Wilson smirked; he should have seen that one coming. “I was…I wondered-those questions about the proverbs and the sins?”
“Yeah?” House’s eyes wandered from his journal article to the television, already bored with the conversation.
“Were those mental state tests?”
“Hmmm?” House asked blandly.
“I used to sit up with my patients-the youngest ones-during my residency…” Wilson started.
“Good for you, Ms. Nightingale.”
House didn’t seem to be listening any more, caught up with whatever was on the tube, but Wilson needed to keep talking. “And I’d have them recite the alphabet, or Mary Had a Little Lamb, or whatever, so I’d know when they were conscious and oriented and-was that what you were doing?”

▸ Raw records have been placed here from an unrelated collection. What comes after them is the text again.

(** X1. With a negative [max_reflections] the loop body is never entered:
    [answer] makes its one generation call and hands back what that call
    gave, answer or exception, and nothing is evaluated or printed. *)
Theorem X1_negative_budget_skips_evaluation
    (thr : number) (mr limit : Z) (history : option (list (string * string)))
    (w : World) :
  (mr < 0)%Z ->
  answer_ limit history thr mr w
  = ([AgentRun (_build_prompt question history limit)
        (snd (run (agent self) (_build_prompt question history limit)
                  (deps self) w))],
     fst (run (agent self) (_build_prompt question history limit)
              (deps self) w),
     Some (snd (run (agent self) (_build_prompt question history limit)
                    (deps self) w))).
Proof.
  intros Hmr. rewrite answer_unfold. cbv zeta.
  destruct (run _ _ _ _) as [w1 [a0|e]]; [|reflexivity].
  now rewrite loop_exit by lia.
Qed.

(** X2. Failures of the collaborators pass through unchanged and end the
    call: when [answer] raises [e], the last thing it did is the call that
    raised [e], and every call before it returned; and when every call
    returned, [answer] returns. *)
Theorem X2_failure_ends_the_call
    (thr : number) (mr limit : Z) (history : option (list (string * string)))
    (w : World) :
  (forall e,
      result_of (answer_ limit history thr mr w) = Some (Raised e) ->
      exists tr0 ev,
        trace_of (answer_ limit history thr mr w) = (tr0 ++ [ev])%list
        /\ raised_with e ev
        /\ forallb call_returned tr0 = true)
  /\ (forallb call_returned (trace_of (answer_ limit history thr mr w))
      = true ->
      exists x, result_of (answer_ limit history thr mr w)
                = Some (Returned x)).
Proof.
  split.
  - intros e. start_cases; unfold trace_of, result_of; cbn [fst snd].
    + intros Hr.
      destruct (loop_raise_last _ _ _ _ _ _ _ _ _ _ _ _ _ EL Hr)
        as (t0 & ev & -> & Hev & Ht0).
      exists (AgentRun (_build_prompt question history limit)
                       (Returned a0) :: t0), ev.
      now repeat split.
    + intros Hr. injection Hr as ->.
      exists [], (AgentRun (_build_prompt question history limit)
                           (Raised e)).
      now repeat split.
  - start_cases; unfold trace_of, result_of; cbn [fst snd];
      [|discriminate].
    intros Hret. cbn in Hret.
    destruct (Z.le_gt_cases 0 mr) as [Hmr|Hmr].
    + eapply loop_returns; [|exact EL|exact Hret]. lia.
    + rewrite loop_exit in EL by lia. injection EL as <- <- <-.
      now eexists.
Qed.

(** X3. What [answer] returns is a text the agent generated during this
    call, and the most recent one. *)
Theorem X3_returns_most_recent_generation
    (thr : number) (mr limit : Z) (history : option (list (string * string)))
    (w : World) (x : string) :
  result_of (answer_ limit history thr mr w) = Some (Returned x) ->
  In x (generated (trace_of (answer_ limit history thr mr w)))
  /\ last (generated (trace_of (answer_ limit history thr mr w))) "" = x.
Proof.
  start_cases; unfold trace_of, result_of; cbn [fst snd]; [|discriminate].
  intros ->. apply loop_result in EL. cbn [generated].
  assert (Hl : last (a0 :: generated tr) "" = x)
    by (rewrite last_cons; now symmetry).
  split; [|exact Hl]. rewrite <- Hl. apply last_in. discriminate.
Qed.

(** X4. Every evaluation of a call is about the question the call was
    given: retries do not change what the evaluator is asked. *)
Theorem X4_evaluations_keep_the_question
    (thr : number) (mr limit : Z) (history : option (list (string * string)))
    (w : World) :
  Forall (about_question question)
         (trace_of (answer_ limit history thr mr w)).
Proof.
  start_cases; unfold trace_of; cbn [fst].
  - constructor; [exact I|]. now apply loop_about_question in EL.
  - now repeat constructor.
Qed.

(** X5. When [answer] returns (with [max_reflections >= 0]), every verdict
    but the last failed the loop's test (score below the threshold, or
    "ambiguous" in the reason) and was followed by one retry; the last
    verdict passes the test unless all [max_reflections + 1] generation
    calls were made. *)
Theorem X5_returned_answer_was_accepted_or_budget_spent
    (thr : number) (mr limit : Z) (history : option (list (string * string)))
    (w : World) (x : string) :
  (0 <= mr)%Z ->
  result_of (answer_ limit history thr mr w) = Some (Returned x) ->
  exists ms m,
    verdicts (trace_of (answer_ limit history thr mr w)) = (ms ++ [m])%list
    /\ Forall (fun m' => ~ passes_test thr m') ms
    /\ gen_calls (trace_of (answer_ limit history thr mr w))
       = S (List.length ms)
    /\ (passes_test thr m
        \/ Z.of_nat (gen_calls (trace_of (answer_ limit history thr mr w)))
           = (mr + 1)%Z).
Proof.
  intros Hmr.
  start_cases; unfold trace_of, result_of; cbn [fst snd]; [|discriminate].
  intros ->.
  apply loop_verdicts in EL as (ms & m & Hv & Hms & Hg & Hend);
    [|exact Hmr|lia].
  exists ms, m. cbn. fold (gen_calls tr). rewrite Hg.
  repeat split; [exact Hv|exact Hms|].
  destruct Hend as [Hacc|Hex]; [now left|right]. lia.
Qed.

(** X6. The calls of [answer] take turns, starting with a generation call:
    no two generation calls follow each other without an evaluation in
    between, and no two evaluations without a generation call. *)
Theorem X6_calls_alternate
    (thr : number) (mr limit : Z) (history : option (list (string * string)))
    (w : World) :
  calls_alternate true (trace_of (answer_ limit history thr mr w)) = true.
Proof.
  start_cases; unfold trace_of; cbn; [|reflexivity].
  now apply loop_alternates in EL.
Qed.

(** X7. Lowering the threshold never costs generation calls: from the same
    world, with the same arguments otherwise, the call with the lower
    threshold makes at most as many generation calls. *)
Theorem X7_lower_threshold_fewer_generations
    (thr1 thr2 : number) (mr limit : Z)
    (history : option (list (string * string))) (w : World) :
  num_leb thr1 thr2 = true ->
  (gen_calls (trace_of (answer_ limit history thr1 mr w))
   <= gen_calls (trace_of (answer_ limit history thr2 mr w)))%nat.
Proof.
  intros Hthr. rewrite !answer_unfold. cbv zeta.
  destruct (run _ _ _ _) as [w1 [a0|e]]; [|cbn; lia].
  pose proof (loop_threshold_mono compute_metrics self question thr1 thr2
                mr (Z.to_nat (mr + 1)) Hthr 0%Z a0 w1) as H.
  destruct (loop thr1 _ _ _ _ _) as [[tr1 w2] r1].
  destruct (loop thr2 _ _ _ _ _) as [[tr2 w3] r2].
  unfold trace_of, gen_calls in *. cbn in *. lia.
Qed.

(** X8. A smaller budget never costs generation calls: from the same
    world, the call with the smaller [max_reflections] makes at most as
    many generation calls. *)
Theorem X8_smaller_budget_fewer_generations
    (thr : number) (mr1 mr2 limit : Z)
    (history : option (list (string * string))) (w : World) :
  (mr1 <= mr2)%Z ->
  (gen_calls (trace_of (answer_ limit history thr mr1 w))
   <= gen_calls (trace_of (answer_ limit history thr mr2 w)))%nat.
Proof.
  intros Hmr. rewrite !answer_unfold. cbv zeta.
  destruct (run _ _ _ _) as [w1 [a0|e]]; [|cbn; lia].
  destruct (Z.le_gt_cases 0 mr2) as [H2|H2].
  - pose proof (loop_budget_mono compute_metrics self question thr mr1 mr2
                  (Z.to_nat (mr1 + 1)) Hmr (Z.to_nat (mr2 + 1)) 0%Z a0 w1
                  ltac:(lia)) as H.
    destruct (loop thr mr1 _ _ _ _) as [[tr1 w2] r1].
    destruct (loop thr mr2 _ _ _ _) as [[tr2 w3] r2].
    unfold trace_of, gen_calls in *. cbn in *. lia.
  - rewrite !loop_exit by lia. cbn. lia.
Qed.

(** X9. A call that did not print the notice that the attempts are used up
    would have gone the very same way under any larger budget: same calls,
    same prints, same final world, same result. *)
Theorem X9_unspent_budget_is_irrelevant
    (thr : number) (mr1 mr2 limit : Z)
    (history : option (list (string * string))) (w : World) :
  (0 <= mr1)%Z ->
  (mr1 <= mr2)%Z ->
  ~ In max_reached_notice
       (notices (trace_of (answer_ limit history thr mr1 w))) ->
  answer_ limit history thr mr1 w = answer_ limit history thr mr2 w.
Proof.
  intros H1 H12. rewrite !answer_unfold. cbv zeta.
  destruct (run _ _ _ _) as [w1 [a0|e]]; [|reflexivity].
  intros Hno.
  rewrite <- (loop_budget_stable compute_metrics self question thr mr1 mr2
                (Z.to_nat (mr1 + 1)) H12 (Z.to_nat (mr2 + 1)) 0%Z a0 w1);
    try lia; [reflexivity|].
  intros Hin. apply Hno.
  now destruct (loop thr mr1 _ _ _ _) as [[tr1 w2] r1].
Qed.
(** * Apple Pay request building and shipping-contact validation

    A shallow embedding of [src/payment-flows/applepay/utils.js] and the
    properties of its functions.

    Conventions of the embedding.
    - A JavaScript string is a [string]; the case conversions act on the
      ASCII letters and leave every other character as it is.
    - An optional property, an omitted argument or a value of a Flow maybe
      type [?T] is an [option]: [None] is [undefined] (and, for a maybe type,
      also [null], which the code treats alike through [?.], [||] and [!]).
    - A number is an IEEE 754 binary64 value, a [spec_float] of the standard
      library with precision 53 and maximal exponent 1024.
    - Code that can throw runs in the [completion] monad. *)

From Stdlib Require Import ZArith String Ascii List Bool Lia DecimalString DecimalN.
From Stdlib Require Import Sorting.Permutation Sorting.Sorted.
From Stdlib Require Import Floats.SpecFloat.
From stdpp Require Import base option list gmap strings fin_maps.

Import ListNotations.
Local Open Scope string_scope.
Local Open Scope list_scope.
Set Warnings "-register-all".

(* ===================================================================== *)
(** * Definitions *)
(* ===================================================================== *)

(** ** Strings *)

Definition is_upper (c : ascii) : bool :=
  let n := N_of_ascii c in ((65 <=? n) && (n <=? 90))%N.

Definition is_lower (c : ascii) : bool :=
  let n := N_of_ascii c in ((97 <=? n) && (n <=? 122))%N.

Definition lower_char (c : ascii) : ascii :=
  if is_upper c then ascii_of_N (N_of_ascii c + 32) else c.

Definition upper_char (c : ascii) : ascii :=
  if is_lower c then ascii_of_N (N_of_ascii c - 32) else c.

Fixpoint string_map (f : ascii -> ascii) (s : string) : string :=
  match s with
  | EmptyString => EmptyString
  | String c s' => String (f c) (string_map f s')
  end.

(** [s.toLowerCase()] and [s.toUpperCase()]. *)
Definition toLowerCase (s : string) : string := string_map lower_char s.
Definition toUpperCase (s : string) : string := string_map upper_char s.

(** [s.replace(/c/g, '')]: every occurrence of the character [c] removed. *)
Fixpoint remove_all (c : ascii) (s : string) : string :=
  match s with
  | EmptyString => EmptyString
  | String d s' =>
      if Ascii.eqb d c then remove_all c s' else String d (remove_all c s')
  end.
Lemma validation_reports_first_failure_witness :
  handleLaunchCampaign Samples.net_created
    (Samples.campaign_form "  " "" "0" "" "")
  = (Done tt, [ AlertAlert (str "Error") (VStr (str msg_title)) [] ])
  /\
  handleLaunchCampaign Samples.net_created
    (Samples.campaign_form "Wells" " " "0" "" "")
  = (Done tt, [ AlertAlert (str "Error") (VStr (str msg_description)) [] ])
  /\
  handleLaunchCampaign Samples.net_created
    (Samples.campaign_form "Wells" "Dig wells" "-5" "" "")
  = (Done tt, [ AlertAlert (str "Error") (VStr (str msg_goal)) [] ])
  /\
  handleLaunchCampaign Samples.net_created
    (Samples.campaign_form "Wells" "Dig wells" "5000" "0" "")
  = (Done tt, [ AlertAlert (str "Error") (VStr (str msg_duration)) [] ]).
Proof.
  split; [|split; [|split]].
  - apply (proj1 (validation_reports_first_failure Samples.net_created
                    (Samples.campaign_form "  " "" "0" "" ""))).
    reflexivity.
  - apply (proj1 (proj2 (validation_reports_first_failure Samples.net_created
                           (Samples.campaign_form "Wells" " " "0" "" ""))));
      [vm_compute; discriminate|reflexivity].
  - apply (proj1 (proj2 (proj2
             (validation_reports_first_failure Samples.net_created
                (Samples.campaign_form "Wells" "Dig wells" "-5" "" "")))));
      [vm_compute; discriminate|vm_compute; discriminate|].
    right. reflexivity.
  - apply (proj2 (proj2 (proj2
             (validation_reports_first_failure Samples.net_created
                (Samples.campaign_form "Wells" "Dig wells" "5000" "0" "")))));
      [vm_compute; discriminate|vm_compute; discriminate
      |vm_compute; discriminate|reflexivity|].
    right. reflexivity.
Defined.
(** * Kubernetes registry plugin: selector codec, registry and watcher

    A shallow embedding of [registry/kubernetes/watcher.go] (the registry and
    its watcher live in the same file) together with the facts the
    specification states about them.

    Conventions.
    - A Go [string] is a Rocq [string] (a sequence of bytes); [[]byte] is
      [list ascii].
    - A Go [map[string]T] is a [gmap string T]; a [map[string]*string] is a
      [gmap string (option string)], [None] being the nil pointer.  Ranging
      over a map visits the entries in the order of [map_to_list]; no
      statement below depends on that order.
    - Calls to the kubernetes client and to the process environment are the
      constructors of a small free monad [prog]; an interpreter runs a
      program against a store and records the store calls it issues. *)

From stdpp Require Import gmap strings list fin_maps sets pretty.
From Stdlib Require Import Ascii.

#[local] Open Scope string_scope.
#[local] Open Scope list_scope.

(** ** Selector codec *)

(** One item of a POSIX bracket expression: a literal byte or a range. *)
Inductive bracket_item : Type :=
| Lit (c : ascii)
| Range (lo hi : ascii).

Definition item_matches (c : ascii) (it : bracket_item) : bool :=
  match it with
  | Lit d => Nat.eqb (nat_of_ascii c) (nat_of_ascii d)
  | Range lo hi =>
      Nat.leb (nat_of_ascii lo) (nat_of_ascii c)
      && Nat.leb (nat_of_ascii c) (nat_of_ascii hi)
  end.

(** [labelRe = regexp.MustCompilePOSIX("[-A-Za-z0-9_.]")]: a leading [-] is
    a literal, then three ranges and two literals. *)
Definition labelRe : list bracket_item :=
  [Lit "-"; Range "A" "Z"; Range "a" "z"; Range "0" "9"; Lit "_"; Lit "."]%char.

Definition in_bracket (c : ascii) : bool := existsb (item_matches c) labelRe.

(** [labelRe.Match(b)]: the expression is not anchored, so a byte slice
    matches as soon as one of its bytes is in the bracket.  (A byte above
    127 is not a rune of the class, and no range reaches it.) *)
Definition labelRe_Match (b : list ascii) : bool := existsb in_bracket b.

(** The body of the loop of [serviceName]: [aname] is the output buffer,
    [i] the index of the byte [r] being visited. *)
Fixpoint serviceName_loop (i : nat) (bs aname : list ascii) : list ascii :=
  match bs with
  | [] => aname
  | r :: bs' =>
      if negb (labelRe_Match [r])
      then serviceName_loop (S i) bs' (<[i := "_"%char]> aname)
      else serviceName_loop (S i) bs' (<[i := r]> aname)
  end.

(** [serviceName] generates a valid service name for k8s labels. *)
Definition serviceName (name : string) : string :=
  let bs := String.list_ascii_of_string name in
  let aname := replicate (length bs) zero in
  String.string_of_list_ascii (serviceName_loop 0 bs aname).

(** The characters the specification lists for the class, spelled out. *)
Definition label_alphabet : list ascii :=
  String.list_ascii_of_string
    "-ABCDEFGHIJKLMNOPQRSTUVWXYZabcdefghijklmnopqrstuvwxyz0123456789_.".

(** ** Data model *)

(** [registry.Node] and [registry.Service] of go-micro, with the fields the
    specification lists for a service record. *)
Record Node : Type := mkNode {
  Node_Id : string;
  Node_Address : string;
  Node_Port : Z;
  Node_Metadata : gmap string string
}.

Record Service : Type := mkService {
  Service_Name : string;
  Service_Version : string;
  Service_Metadata : gmap string string;
  Service_Nodes : list Node
}.

(** [registry.Result]: what a watcher delivers. *)
Record Result : Type := mkResult {
  Result_Action : string;
  Result_Service : Service
}.

(** [client.Meta] and [client.Secret].  [Metadata] is a pointer in the
    source ([secret.Metadata != nil]), hence the [option]. *)
Record Meta : Type := mkMeta {
  Meta_Name : string;
  Meta_Labels : gmap string (option string);
  Meta_Annotations : gmap string (option string)
}.

Record Secret : Type := mkSecret {
  Secret_Metadata : option Meta;
  Secret_Data : gmap string string
}.

(** [client.SecretList] *)
Record SecretList : Type := mkSecretList {
  Items : list Secret
}.

(** [watch.EventType] and [watch.Event]; [Object] is the raw JSON of the
    object the notification is about. *)
Inductive EventType : Type := Added | Modified | Deleted.

Record Event : Type := mkEvent {
  Event_Type : EventType;
  Event_Object : string
}.

(** Go [error] values.  Errors are compared by identity in Go, so each
    place that makes one has its constructor: the sentinel
    [registry.ErrNotFound], the errors built in this file with
    [errors.New] and [fmt.Errorf], the errors the kubernetes client hands
    back (passed on untouched) and those of [json.Marshal]. *)
Inductive error : Type :=
| ErrNotFound
| errors_New (msg : string)
| ClientError (msg : string)
| MarshalError (msg : string).

Inductive result (A : Type) : Type :=
| Ok (a : A)
| Err (e : error).
Arguments Ok {A} a.
Arguments Err {A} e.

(** A run of Go code either returns or panics. *)
Inductive outcome (A : Type) : Type :=
| Returns (a : A)
| Panics (msg : string).
Arguments Returns {A} a.
Arguments Panics {A} msg.

(** [encoding/json], as far as this package uses it: [json.Marshal] of a
    service, [json.Unmarshal] into a [registry.Service] and into a
    [client.Secret].  The package is not part of this repository; the
    development is parametric in it. *)
Class JSON : Type := {
  json_Marshal : Service → string + string;
  json_Unmarshal : string → option Service;
  json_Unmarshal_Secret : string → option Secret
}.

(** ** The kubernetes client and the environment, as a free monad *)

(** A program returning [A]: it returns, reads an environment variable, or
    calls one of the client's methods and goes on with the answer.  The
    client answers with a value or with an error message of its own. *)
Inductive prog (A : Type) : Type :=
| Ret (a : A)
| Getenv (key : string) (k : string → prog A)
| CreateSecret (name : string) (s : Secret) (k : Secret + string → prog A)
| DeleteSecret (name : string) (k : option string → prog A)
| ListSecrets (labels : gmap string string) (k : SecretList + string → prog A).
Arguments Ret {A} a.
Arguments Getenv {A} key k.
Arguments CreateSecret {A} name s k.
Arguments DeleteSecret {A} name k.
Arguments ListSecrets {A} labels k.

Fixpoint bind {A B : Type} (p : prog A) (f : A → prog B) : prog B :=
  match p with
  | Ret a => f a
  | Getenv key k => Getenv key (λ x, bind (k x) f)
  | CreateSecret name s k => CreateSecret name s (λ x, bind (k x) f)
  | DeleteSecret name k => DeleteSecret name (λ x, bind (k x) f)
  | ListSecrets labels k => ListSecrets labels (λ x, bind (k x) f)
  end.

Definition os_Getenv (key : string) : prog string := Getenv key Ret.
Definition client_CreateSecret (name : string) (s : Secret) : prog (Secret + string) :=
  CreateSecret name s Ret.
Definition client_DeleteSecret (name : string) : prog (option string) :=
  DeleteSecret name Ret.
Definition client_ListSecrets (labels : gmap string string) : prog (SecretList + string) :=
  ListSecrets labels Ret.

#[global] Instance prog_ret : MRet prog := λ A a, Ret a.
#[global] Instance prog_bind : MBind prog := λ A B f p, bind p f.

(** A call that reached the store, as the interpreter records it. *)
Inductive store_call : Type :=
| CallCreate (name : string) (s : Secret)
| CallDelete (name : string)
| CallList (labels : gmap string string).

(** ** Registry *)

Definition svcSelectorPrefix : string := "micro.mu/selector-".
Definition svcSelectorValue : string := "service".
Definition labelTypeKey : string := "micro.mu/type".
Definition labelTypeValueService : string := "service".
Definition annotationServiceKeyPrefix : string := "micro.mu/service-".
Definition dataServiceKeyPrefix : string := "micro.mu/service-".

Definition secretSelector : gmap string string :=
  {[ labelTypeKey := labelTypeValueService ]}.

(** [strings.HasPrefix(s, prefix)] *)
Definition strings_HasPrefix (s prefix : string) : bool := String.prefix prefix s.

(** The secret literal of [Register]. *)
Definition registerSecret (podName svcName svc : string) : Secret :=
  {| Secret_Metadata := Some
       {| Meta_Name := podName;
          Meta_Labels :=
            <[ labelTypeKey := Some labelTypeValueService ]>
              {[ svcSelectorPrefix +:+ svcName := Some svcSelectorValue ]};
          Meta_Annotations := ∅ |};
     Secret_Data := {[ dataServiceKeyPrefix +:+ svcName := svc ]} |}.

Section Registry.
Context `{J : JSON}.

(** [Register]: [None] is the nil error.  The source's last statement,
    [if _, err := c.client.CreateSecret(podName, secret) != nil], is read
    as [if _, err := ...; err != nil]: the error of the client is
    returned. *)
Definition Register (s : Service) : prog (option error) :=
  if Nat.eqb (length (Service_Nodes s)) 0
  then Ret (Some (errors_New "you must register at least one node"))
  else
    podName ← os_Getenv "HOSTNAME";
    let svcName := serviceName (Service_Name s) in
    match json_Marshal s with
    | inr e => Ret (Some (MarshalError e))
    | inl svc =>
        r ← client_CreateSecret podName (registerSecret podName svcName svc);
        match r with
        | inr e => Ret (Some (ClientError e))
        | inl _ => Ret None
        end
    end.

Definition Deregister (s : Service) : prog (option error) :=
  if Nat.eqb (length (Service_Nodes s)) 0
  then Ret (Some (errors_New "you must deregister at least one node"))
  else
    podName ← os_Getenv "HOSTNAME";
    r ← client_DeleteSecret podName;
    match r with
    | Some e => Ret (Some (ClientError e))
    | None => Ret None
    end.

(** The loop of [GetService] over [secrets.Items]; [svcs] is the slice
    built so far.  [Data] holds strings, as in the literal of [Register]:
    the [*svcStr] of the source reads the entry. *)
Fixpoint GetService_loop (name svcName : string) (items : list Secret)
    (svcs : list Service) : result (list Service) :=
  match items with
  | [] => Ok svcs
  | secret :: items' =>
      match Secret_Data secret !! (dataServiceKeyPrefix +:+ svcName) with
      | None => GetService_loop name svcName items' svcs
      | Some svcStr =>
          match json_Unmarshal svcStr with
          | None =>
              Err (errors_New ("could not unmarshal service '" +:+ name
                                 +:+ "' from pod annotation"))
          | Some svc => GetService_loop name svcName items' (svcs ++ [svc])
          end
      end
  end.

Definition GetService (name : string) : prog (result (list Service)) :=
  let svcName := serviceName name in
  r ← client_ListSecrets {[ svcSelectorPrefix +:+ svcName := svcSelectorValue ]};
  match r with
  | inr e => Ret (Err (ClientError e))
  | inl secrets =>
      if Nat.eqb (length (Items secrets)) 0
      then Ret (Err ErrNotFound)
      else Ret (GetService_loop name svcName (Items secrets) [])
  end.

(** The inner loop of [ListServices], over the annotations of one
    secret; [*v] panics on a nil value. *)
Fixpoint ListServices_annotations (kvs : list (string * option string))
    (svcs : gmap string bool) : outcome (gmap string bool) :=
  match kvs with
  | [] => Returns svcs
  | (k, v) :: kvs' =>
      if negb (strings_HasPrefix k dataServiceKeyPrefix)
      then ListServices_annotations kvs' svcs
      else
        match v with
        | None => Panics "invalid memory address or nil pointer dereference"
        | Some str =>
            match json_Unmarshal str with
            | None => ListServices_annotations kvs' svcs
            | Some svc =>
                ListServices_annotations kvs' (<[ Service_Name svc := true ]> svcs)
            end
        end
  end.

(** The outer loop, over [secrets.Items]; [secret.Metadata.Annotations]
    panics on a nil [Metadata]. *)
Fixpoint ListServices_loop (items : list Secret) (svcs : gmap string bool)
    : outcome (gmap string bool) :=
  match items with
  | [] => Returns svcs
  | secret :: items' =>
      match Secret_Metadata secret with
      | None => Panics "invalid memory address or nil pointer dereference"
      | Some meta =>
          match ListServices_annotations (map_to_list (Meta_Annotations meta)) svcs with
          | Panics msg => Panics msg
          | Returns svcs' => ListServices_loop items' svcs'
          end
      end
  end.

(** A service record with a name and nothing else. *)
Definition named (val : string) : Service :=
  {| Service_Name := val; Service_Version := EmptyString;
     Service_Metadata := ∅; Service_Nodes := [] |}.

“You mean was I playing twenty questions so I could be sure your brain hadn’t turned to frozen broccoli?” House punched the remote, turning the TV off; he sounded strangely pleased, but Wilson couldn’t make out his expression in the quick afterburn of the dying picture.
“Yeah.”
“Nah,” House stretched and headed for the bedroom. “I was just testing your theology.”
“Where are you going?”
“Bed. You’re the guest, you get the couch. Don’t move any of the stuff on the coffee table.” House’s voice got fainter as he moved farther away. “I’m not getting up before noon tomorrow; make your own coffee. The door’ll lock behind you, so don’t leave unless you’re going.”
Wilson was drifting, tired, and the medicine was kicking in. “I can find my own way home,” he told the empty living room, too out of it to realize that House hadn’t asked.